(** * Intel HEX loader of tek-firmware-updater: a shallow embedding

    The development follows [src/tek-firmware-updater.c]: the record reader
    [read_record_from_line], the inline check sum test and the record
    dispatch of [load_ihex_buffer].  The later revision of the file has the
    same loader.  The earlier revision recomputes the check sum in a
    function of its own, [validate_record], which is embedded too and
    related to the inline test.

    The pieces of the C library the loader calls ([strlen], [sscanf] with
    [%x] conversions, [fgets], [feof]) are modelled in [Module Libc] after
    ISO C11 7.21.6.2 and 7.21.7.2.  Integers of the program are in [Z] with
    the casts written out. *)

From Stdlib Require Import ZArith Ascii String List Lia DecimalString.
From stdpp Require Import base tactics list.
Import ListNotations.
Local Open Scope Z_scope.

(** ** Fixed-width integers *)

(** [(ui8)x], [(ui16)x] and conversion to [size_t] (64 bits). *)
Definition ui8 (x : Z) : Z := x mod 256.
Definition ui16 (x : Z) : Z := x mod 65536.
Definition to_size_t (x : Z) : Z := x mod 2 ^ 64.

(** ** The C library, as far as the loader uses it *)

Module Libc.

Definition code (c : ascii) : Z := Z.of_N (N_of_ascii c).

Definition NUL : ascii := ascii_of_N 0.
Definition LF : ascii := ascii_of_N 10.
Definition CR : ascii := ascii_of_N 13.

Definition is_char (c d : ascii) : bool := code c =? code d.

(** [isspace] in the C locale: space, and [\t \n \v \f \r]. *)
Definition isspace (c : ascii) : bool :=
  (code c =? 32) || ((9 <=? code c) && (code c <=? 13)).

(** Value of a hexadecimal digit, [None] for any other character. *)
Definition xdigit (c : ascii) : option Z :=
  let n := code c in
  if (48 <=? n) && (n <=? 57) then Some (n - 48)
  else if (97 <=? n) && (n <=? 102) then Some (n - 87)
  else if (65 <=? n) && (n <=? 70) then Some (n - 55)
  else None.

Definition isxdigit (c : ascii) : bool :=
  match xdigit c with Some _ => true | None => false end.

(** A buffer filled by [fgets] is read as a C string: it ends at the first
    NUL character. *)
Fixpoint c_str (buf : list ascii) : list ascii :=
  match buf with
  | [] => []
  | c :: t => if is_char c NUL then [] else c :: c_str t
  end.

Fixpoint skip_space (s : list ascii) : list ascii :=
  match s with
  | [] => []
  | c :: t => if isspace c then skip_space t else s
  end.

(** At most [w] hexadecimal digits; returns the accumulated value, the
    number of digits read and the rest of the input. *)
Fixpoint scan_xdigits (w : nat) (s : list ascii) (acc : Z) (n : nat)
  : Z * nat * list ascii :=
  match w, s with
  | S w', c :: t =>
      match xdigit c with
      | Some d => scan_xdigits w' t (acc * 16 + d) (S n)
      | None => (acc, n, s)
      end
  | _, _ => (acc, n, s)
  end.

(** Optional sign, counted in the field width. *)
Definition scan_sign (w : nat) (s : list ascii) : bool * nat * list ascii :=
  match w, s with
  | S w', c :: t =>
      if is_char c "-" then (true, w', t)
      else if is_char c "+" then (false, w', t)
      else (false, w, s)
  | _, _ => (false, w, s)
  end.

(** Optional [0x] or [0X] prefix, counted in the field width.  The input
    item is the longest prefix of a matching sequence, so a prefix is taken
    whenever the width allows both characters; a digit must then follow. *)
Definition scan_prefix (w : nat) (s : list ascii) : nat * list ascii :=
  match w, s with
  | S (S w'), z :: x :: t =>
      if is_char z "0" && (is_char x "x" || is_char x "X") then (w', t)
      else (w, s)
  | _, _ => (w, s)
  end.

(** One [%<w>x] conversion: white space is skipped, then an optionally
    signed hexadecimal integer of at most [w] characters is matched.  The
    result is the [int] the program finds in its variable, and the rest of
    the input.  [None] is an input failure or a matching failure. *)
Definition scan_x (w : nat) (s : list ascii) : option (Z * list ascii) :=
  match skip_space s with
  | [] => None
  | s0 =>
      let '(neg, w1, s1) := scan_sign w s0 in
      let '(w2, s2) := scan_prefix w1 s1 in
      let '(v, n, s3) := scan_xdigits w2 s2 0 0 in
      match n with
      | O => None
      | S _ => Some (if neg : bool then - v else v, s3)
      end
  end.

(** [sscanf( s, "%2x%4x%2x", &a, &b, &c ) == 3] *)
Definition sscanf_2x4x2x (s : list ascii) : option (Z * Z * Z) :=
  match scan_x 2 s with
  | None => None
  | Some (a, s1) =>
      match scan_x 4 s1 with
      | None => None
      | Some (b, s2) =>
          match scan_x 2 s2 with
          | None => None
          | Some (c, _) => Some (a, b, c)
          end
      end
  end.

(** [sscanf( s, "%2x", &a ) == 1] *)
Definition sscanf_2x (s : list ascii) : option Z :=
  match scan_x 2 s with
  | None => None
  | Some (a, _) => Some a
  end.

(** A stream delivers its contents and then either reports end of file or
    a read error, whose [strerror] text it carries. *)
Inductive stream_end :=
  | End_of_file
  | Read_error (strerror : string).

Record FILE := { contents : list ascii; at_end : stream_end }.

(** At most [n] characters, stopping after a new line. *)
Fixpoint fgets_chars (n : nat) (s : list ascii) : list ascii * list ascii :=
  match n, s with
  | S n', c :: t =>
      if is_char c LF then ([c], t)
      else let (l, r) := fgets_chars n' t in (c :: l, r)
  | _, _ => ([], s)
  end.

Definition ends_with_LF (l : list ascii) : bool :=
  match last l with Some c => is_char c LF | None => false end.

Inductive fgets_result :=
  | Fgets_line (line : list ascii) (rest : FILE)
  | Fgets_eof
  | Fgets_error (strerror : string).

(** [fgets( buf, n, f )].  A null pointer is returned at end of file when no
    character was read, and on a read error; the two are told apart by
    [feof]. *)
Definition fgets (n : nat) (f : FILE) : fgets_result :=
  let (l, r) := fgets_chars (n - 1) (contents f) in
  let hit_end :=
    match r with
    | [] => negb (ends_with_LF l) && (length l <? n - 1)%nat
    | _ => false
    end in
  match at_end f with
  | Read_error msg =>
      if hit_end then Fgets_error msg
      else Fgets_line l {| contents := r; at_end := at_end f |}
  | End_of_file =>
      match l with
      | [] => Fgets_eof
      | _ => Fgets_line l {| contents := r; at_end := at_end f |}
      end
  end.

End Libc.

Import Libc.

(** ** Records *)

(** [ihex_record].  [data] holds the [size] bytes the reader stored; the
    rest of the C array is never read. *)
Record ihex_record := {
  size : Z;
  addr : Z;
  type : Z;
  data : list Z;
  checksum : Z
}.

(** The string literals [read_record_from_line] returns. *)
Inductive reader_error :=
  | Invalid_line_length
  | Invalid_start_code
  | Error_parsing_record_header
  | Error_parsing_record_data
  | Error_parsing_record_chechsum.

Definition is_eol (c : ascii) : bool := is_char c LF || is_char c CR.

(** The loop that removes trailing carriage returns and new lines. *)
Fixpoint strip_eol (line : list ascii) : list ascii :=
  match line with
  | [] => []
  | c :: t =>
      match strip_eol t with
      | [] => if is_eol c then [] else [c]
      | t' => c :: t'
      end
  end.

(** The data loop: [n] bytes remain to be read, the next one is byte [i]. *)
Fixpoint read_data (line : list ascii) (i n : nat) (check_sum : Z)
  : option (list Z * Z) :=
  match n with
  | O => Some ([], check_sum)
  | S n' =>
      match sscanf_2x (drop (9 + 2 * i) line) with
      | None => None
      | Some datum =>
          match read_data line (S i) n' (ui8 (check_sum + ui8 datum)) with
          | None => None
          | Some (ds, cs) => Some (ui8 datum :: ds, cs)
          end
      end
  end.

(** [read_record_from_line]: the record and the running check sum, or the
    error string. *)
Definition read_record_from_line (buf : list ascii)
  : reader_error + ihex_record * Z :=
  let line := strip_eol (c_str buf) in
  let length := Z.of_nat (List.length line) in
  if length <? 11 then inl Invalid_line_length
  else
    match line with
    | [] => inl Invalid_line_length
    | c :: line1 =>
        if negb (is_char c ":") then inl Invalid_start_code
        else
          match sscanf_2x4x2x line1 with
          | None => inl Error_parsing_record_header
          | Some (size, addr, type) =>
              if negb (length =? to_size_t (11 + 2 * size))
              then inl Invalid_line_length
              else
                let check_sum := ui8 size in
                let check_sum := ui8 (check_sum + ui8 (Z.shiftr addr 8)) in
                let check_sum := ui8 (check_sum + ui8 addr) in
                let check_sum := ui8 (check_sum + ui8 type) in
                match read_data line 0 (Z.to_nat (to_size_t size)) check_sum with
                | None => inl Error_parsing_record_data
                | Some (ds, check_sum) =>
                    match sscanf_2x (drop (Z.to_nat (9 + 2 * size)) line) with
                    | None => inl Error_parsing_record_chechsum
                    | Some checksum =>
                        inr ({| size := ui8 size;
                                addr := ui16 addr;
                                type := ui8 type;
                                data := ds;
                                checksum := ui8 checksum |}, check_sum)
                    end
                end
          end
    end.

·····

[About this task] Lines after the one containing "From stdpp Require Import base tactics list." are not part of the task. Output the entries exactly from their first line through that one.

[Your solution]
(** * Intel HEX loader of tek-firmware-updater: a shallow embedding

    The development follows [src/tek-firmware-updater.c]: the record reader
    [read_record_from_line], the inline check sum test and the record
    dispatch of [load_ihex_buffer].  The later revision of the file has the
    same loader.  The earlier revision recomputes the check sum in a
    function of its own, [validate_record], which is embedded too and
    related to the inline test.

    The pieces of the C library the loader calls ([strlen], [sscanf] with
    [%x] conversions, [fgets], [feof]) are modelled in [Module Libc] after
    ISO C11 7.21.6.2 and 7.21.7.2.  Integers of the program are in [Z] with
    the casts written out. *)

From Stdlib Require Import ZArith Ascii String List Lia DecimalString.
From stdpp Require Import base tactics list.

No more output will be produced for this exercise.